WHAT IS EXPECTED: Gather each line of the records where "closed" appears.

DATASET EXTRACT:

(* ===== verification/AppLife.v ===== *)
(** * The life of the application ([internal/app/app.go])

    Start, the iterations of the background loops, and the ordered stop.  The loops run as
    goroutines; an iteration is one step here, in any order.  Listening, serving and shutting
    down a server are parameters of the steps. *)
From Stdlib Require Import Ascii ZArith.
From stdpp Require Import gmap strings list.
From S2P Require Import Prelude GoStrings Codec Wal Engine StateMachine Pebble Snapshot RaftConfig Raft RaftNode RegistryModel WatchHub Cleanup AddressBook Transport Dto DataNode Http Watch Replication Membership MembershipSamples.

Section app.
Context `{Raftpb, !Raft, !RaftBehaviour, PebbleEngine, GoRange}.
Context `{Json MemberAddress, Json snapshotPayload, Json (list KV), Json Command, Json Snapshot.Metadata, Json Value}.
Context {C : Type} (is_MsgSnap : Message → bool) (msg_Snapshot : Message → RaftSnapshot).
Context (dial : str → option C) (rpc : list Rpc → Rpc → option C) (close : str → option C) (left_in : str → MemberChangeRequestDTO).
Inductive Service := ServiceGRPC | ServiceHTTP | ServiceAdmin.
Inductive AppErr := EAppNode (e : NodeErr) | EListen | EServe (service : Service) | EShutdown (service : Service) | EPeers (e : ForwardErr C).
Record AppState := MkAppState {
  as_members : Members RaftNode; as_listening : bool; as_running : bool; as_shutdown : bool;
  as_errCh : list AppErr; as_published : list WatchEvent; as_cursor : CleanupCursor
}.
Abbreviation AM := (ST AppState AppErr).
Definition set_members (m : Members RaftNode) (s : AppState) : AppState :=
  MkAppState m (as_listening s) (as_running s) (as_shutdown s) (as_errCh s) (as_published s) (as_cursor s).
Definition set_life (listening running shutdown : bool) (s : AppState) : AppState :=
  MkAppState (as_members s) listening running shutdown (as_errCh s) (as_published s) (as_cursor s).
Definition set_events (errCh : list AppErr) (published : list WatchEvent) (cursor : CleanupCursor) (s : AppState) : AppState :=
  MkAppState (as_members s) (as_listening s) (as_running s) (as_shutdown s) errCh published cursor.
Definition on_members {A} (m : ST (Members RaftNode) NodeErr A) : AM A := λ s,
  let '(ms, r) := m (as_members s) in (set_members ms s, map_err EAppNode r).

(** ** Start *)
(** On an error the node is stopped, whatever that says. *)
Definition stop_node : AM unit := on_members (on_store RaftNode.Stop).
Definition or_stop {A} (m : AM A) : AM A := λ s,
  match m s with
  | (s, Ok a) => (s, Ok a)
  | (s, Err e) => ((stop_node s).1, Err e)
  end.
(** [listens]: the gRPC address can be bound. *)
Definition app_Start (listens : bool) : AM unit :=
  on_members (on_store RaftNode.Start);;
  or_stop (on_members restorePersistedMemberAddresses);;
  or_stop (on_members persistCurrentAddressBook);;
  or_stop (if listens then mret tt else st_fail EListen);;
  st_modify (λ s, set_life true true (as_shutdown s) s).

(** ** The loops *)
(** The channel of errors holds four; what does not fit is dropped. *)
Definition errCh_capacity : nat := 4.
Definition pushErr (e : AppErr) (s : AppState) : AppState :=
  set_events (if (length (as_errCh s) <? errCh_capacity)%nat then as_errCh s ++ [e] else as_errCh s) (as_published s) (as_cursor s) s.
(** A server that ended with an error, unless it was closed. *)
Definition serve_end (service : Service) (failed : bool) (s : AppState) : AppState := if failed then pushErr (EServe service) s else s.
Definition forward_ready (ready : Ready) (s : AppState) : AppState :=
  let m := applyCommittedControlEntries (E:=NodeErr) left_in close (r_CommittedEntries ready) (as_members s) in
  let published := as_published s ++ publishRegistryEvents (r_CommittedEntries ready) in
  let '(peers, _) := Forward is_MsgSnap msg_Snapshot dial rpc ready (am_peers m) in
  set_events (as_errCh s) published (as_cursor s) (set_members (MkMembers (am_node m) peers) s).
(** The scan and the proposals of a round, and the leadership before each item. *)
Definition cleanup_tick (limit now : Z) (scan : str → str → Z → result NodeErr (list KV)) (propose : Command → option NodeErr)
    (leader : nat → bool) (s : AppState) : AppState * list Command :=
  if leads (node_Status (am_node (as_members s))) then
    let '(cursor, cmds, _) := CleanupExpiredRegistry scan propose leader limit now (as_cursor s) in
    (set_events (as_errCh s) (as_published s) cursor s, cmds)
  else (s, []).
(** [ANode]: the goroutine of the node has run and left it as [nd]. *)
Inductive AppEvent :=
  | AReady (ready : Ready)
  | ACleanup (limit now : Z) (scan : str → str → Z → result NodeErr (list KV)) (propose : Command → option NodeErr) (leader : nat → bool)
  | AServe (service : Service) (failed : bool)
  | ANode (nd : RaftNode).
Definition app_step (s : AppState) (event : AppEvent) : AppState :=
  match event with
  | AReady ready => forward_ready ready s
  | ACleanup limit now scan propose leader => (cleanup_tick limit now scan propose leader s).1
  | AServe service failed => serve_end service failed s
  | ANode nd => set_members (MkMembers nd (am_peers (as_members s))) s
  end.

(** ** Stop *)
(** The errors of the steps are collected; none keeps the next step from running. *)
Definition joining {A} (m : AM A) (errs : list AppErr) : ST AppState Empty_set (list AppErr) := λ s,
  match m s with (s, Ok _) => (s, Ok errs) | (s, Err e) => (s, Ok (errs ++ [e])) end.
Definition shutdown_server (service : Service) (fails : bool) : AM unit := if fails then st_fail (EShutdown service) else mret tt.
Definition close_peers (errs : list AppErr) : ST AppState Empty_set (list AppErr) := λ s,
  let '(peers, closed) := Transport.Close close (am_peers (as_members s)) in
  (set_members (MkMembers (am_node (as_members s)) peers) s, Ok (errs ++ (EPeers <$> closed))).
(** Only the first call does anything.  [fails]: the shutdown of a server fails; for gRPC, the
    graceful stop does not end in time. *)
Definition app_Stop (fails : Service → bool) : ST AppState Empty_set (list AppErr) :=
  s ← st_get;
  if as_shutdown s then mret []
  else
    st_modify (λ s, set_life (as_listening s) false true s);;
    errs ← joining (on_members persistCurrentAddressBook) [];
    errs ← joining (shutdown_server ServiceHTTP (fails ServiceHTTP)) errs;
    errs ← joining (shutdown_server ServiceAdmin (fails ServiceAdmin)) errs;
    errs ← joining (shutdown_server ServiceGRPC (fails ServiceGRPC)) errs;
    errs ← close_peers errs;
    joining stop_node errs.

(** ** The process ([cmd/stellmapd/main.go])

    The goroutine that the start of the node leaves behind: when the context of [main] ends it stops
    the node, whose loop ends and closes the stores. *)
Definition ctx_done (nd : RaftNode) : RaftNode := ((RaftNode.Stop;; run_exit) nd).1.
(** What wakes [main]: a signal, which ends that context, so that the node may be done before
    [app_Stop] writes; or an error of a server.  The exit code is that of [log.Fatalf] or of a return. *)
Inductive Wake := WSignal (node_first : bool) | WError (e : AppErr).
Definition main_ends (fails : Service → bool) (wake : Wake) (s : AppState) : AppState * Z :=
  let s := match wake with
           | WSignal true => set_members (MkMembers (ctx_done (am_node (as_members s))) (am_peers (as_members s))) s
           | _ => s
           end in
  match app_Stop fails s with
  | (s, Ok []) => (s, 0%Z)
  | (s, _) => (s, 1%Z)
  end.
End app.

--

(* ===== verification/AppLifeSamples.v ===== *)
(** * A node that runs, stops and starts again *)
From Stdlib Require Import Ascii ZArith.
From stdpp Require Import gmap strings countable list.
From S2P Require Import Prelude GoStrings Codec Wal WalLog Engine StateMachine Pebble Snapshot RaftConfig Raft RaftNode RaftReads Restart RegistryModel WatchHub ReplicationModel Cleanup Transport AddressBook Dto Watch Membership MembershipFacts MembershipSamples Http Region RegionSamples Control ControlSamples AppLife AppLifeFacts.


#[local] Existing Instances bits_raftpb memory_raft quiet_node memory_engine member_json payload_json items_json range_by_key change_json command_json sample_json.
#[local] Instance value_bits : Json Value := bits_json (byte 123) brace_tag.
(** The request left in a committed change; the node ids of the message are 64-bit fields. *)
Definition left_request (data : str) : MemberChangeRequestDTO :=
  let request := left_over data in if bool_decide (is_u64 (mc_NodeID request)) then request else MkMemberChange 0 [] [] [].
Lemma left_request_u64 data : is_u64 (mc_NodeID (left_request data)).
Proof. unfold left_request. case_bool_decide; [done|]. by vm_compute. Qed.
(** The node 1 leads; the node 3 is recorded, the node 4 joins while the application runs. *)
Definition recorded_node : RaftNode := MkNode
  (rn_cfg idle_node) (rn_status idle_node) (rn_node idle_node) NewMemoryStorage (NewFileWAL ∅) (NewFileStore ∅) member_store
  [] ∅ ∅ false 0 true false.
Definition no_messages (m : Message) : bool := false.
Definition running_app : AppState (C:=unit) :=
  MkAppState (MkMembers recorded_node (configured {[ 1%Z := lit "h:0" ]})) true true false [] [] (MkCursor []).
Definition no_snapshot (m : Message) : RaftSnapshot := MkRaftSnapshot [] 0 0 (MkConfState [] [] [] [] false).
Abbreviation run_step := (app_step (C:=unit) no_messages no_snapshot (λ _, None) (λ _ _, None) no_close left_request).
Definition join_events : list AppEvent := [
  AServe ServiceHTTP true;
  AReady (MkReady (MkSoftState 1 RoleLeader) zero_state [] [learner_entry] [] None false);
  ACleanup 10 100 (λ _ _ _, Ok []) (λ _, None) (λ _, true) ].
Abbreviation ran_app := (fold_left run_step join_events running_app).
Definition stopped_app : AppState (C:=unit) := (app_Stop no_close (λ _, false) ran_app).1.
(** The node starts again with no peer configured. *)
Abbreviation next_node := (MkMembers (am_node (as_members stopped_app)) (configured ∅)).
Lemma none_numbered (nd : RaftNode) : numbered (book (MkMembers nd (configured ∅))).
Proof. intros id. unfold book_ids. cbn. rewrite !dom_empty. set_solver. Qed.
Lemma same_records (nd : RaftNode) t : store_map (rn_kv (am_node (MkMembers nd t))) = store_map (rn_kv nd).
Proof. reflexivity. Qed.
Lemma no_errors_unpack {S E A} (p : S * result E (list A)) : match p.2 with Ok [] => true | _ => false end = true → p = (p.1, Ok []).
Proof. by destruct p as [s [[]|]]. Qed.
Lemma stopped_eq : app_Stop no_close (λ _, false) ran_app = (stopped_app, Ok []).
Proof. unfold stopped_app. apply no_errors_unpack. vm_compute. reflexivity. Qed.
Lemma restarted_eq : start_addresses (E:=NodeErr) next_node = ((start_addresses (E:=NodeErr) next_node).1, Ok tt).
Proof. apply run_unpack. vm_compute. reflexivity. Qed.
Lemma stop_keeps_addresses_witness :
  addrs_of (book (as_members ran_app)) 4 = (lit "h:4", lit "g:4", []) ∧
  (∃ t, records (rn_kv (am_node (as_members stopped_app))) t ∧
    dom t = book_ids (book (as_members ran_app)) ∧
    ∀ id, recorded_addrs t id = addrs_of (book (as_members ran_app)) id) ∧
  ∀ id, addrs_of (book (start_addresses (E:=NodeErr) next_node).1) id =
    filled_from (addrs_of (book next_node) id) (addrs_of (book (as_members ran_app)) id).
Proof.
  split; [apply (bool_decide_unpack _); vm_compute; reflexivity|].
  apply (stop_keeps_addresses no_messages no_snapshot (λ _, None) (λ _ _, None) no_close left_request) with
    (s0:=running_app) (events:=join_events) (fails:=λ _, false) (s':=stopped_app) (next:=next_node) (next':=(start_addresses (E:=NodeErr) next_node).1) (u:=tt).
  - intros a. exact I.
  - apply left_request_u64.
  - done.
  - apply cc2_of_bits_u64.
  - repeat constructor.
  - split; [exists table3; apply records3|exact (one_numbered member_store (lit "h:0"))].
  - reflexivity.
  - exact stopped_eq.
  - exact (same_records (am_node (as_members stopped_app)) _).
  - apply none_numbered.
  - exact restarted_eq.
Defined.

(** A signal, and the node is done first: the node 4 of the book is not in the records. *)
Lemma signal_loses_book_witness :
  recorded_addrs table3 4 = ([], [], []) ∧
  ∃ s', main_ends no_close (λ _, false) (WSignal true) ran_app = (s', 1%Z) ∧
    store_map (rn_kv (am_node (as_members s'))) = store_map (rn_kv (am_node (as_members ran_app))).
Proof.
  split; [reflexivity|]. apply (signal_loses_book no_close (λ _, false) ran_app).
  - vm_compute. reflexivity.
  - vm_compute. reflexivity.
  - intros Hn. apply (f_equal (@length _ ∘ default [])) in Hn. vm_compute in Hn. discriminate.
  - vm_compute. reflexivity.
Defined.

TASK RESULT:
(** A server that ended with an error, unless it was closed. *)
  let '(peers, closed) := Transport.Close close (am_peers (as_members s)) in
  (set_members (MkMembers (am_node (as_members s)) peers) s, Ok (errs ++ (EPeers <$> closed))).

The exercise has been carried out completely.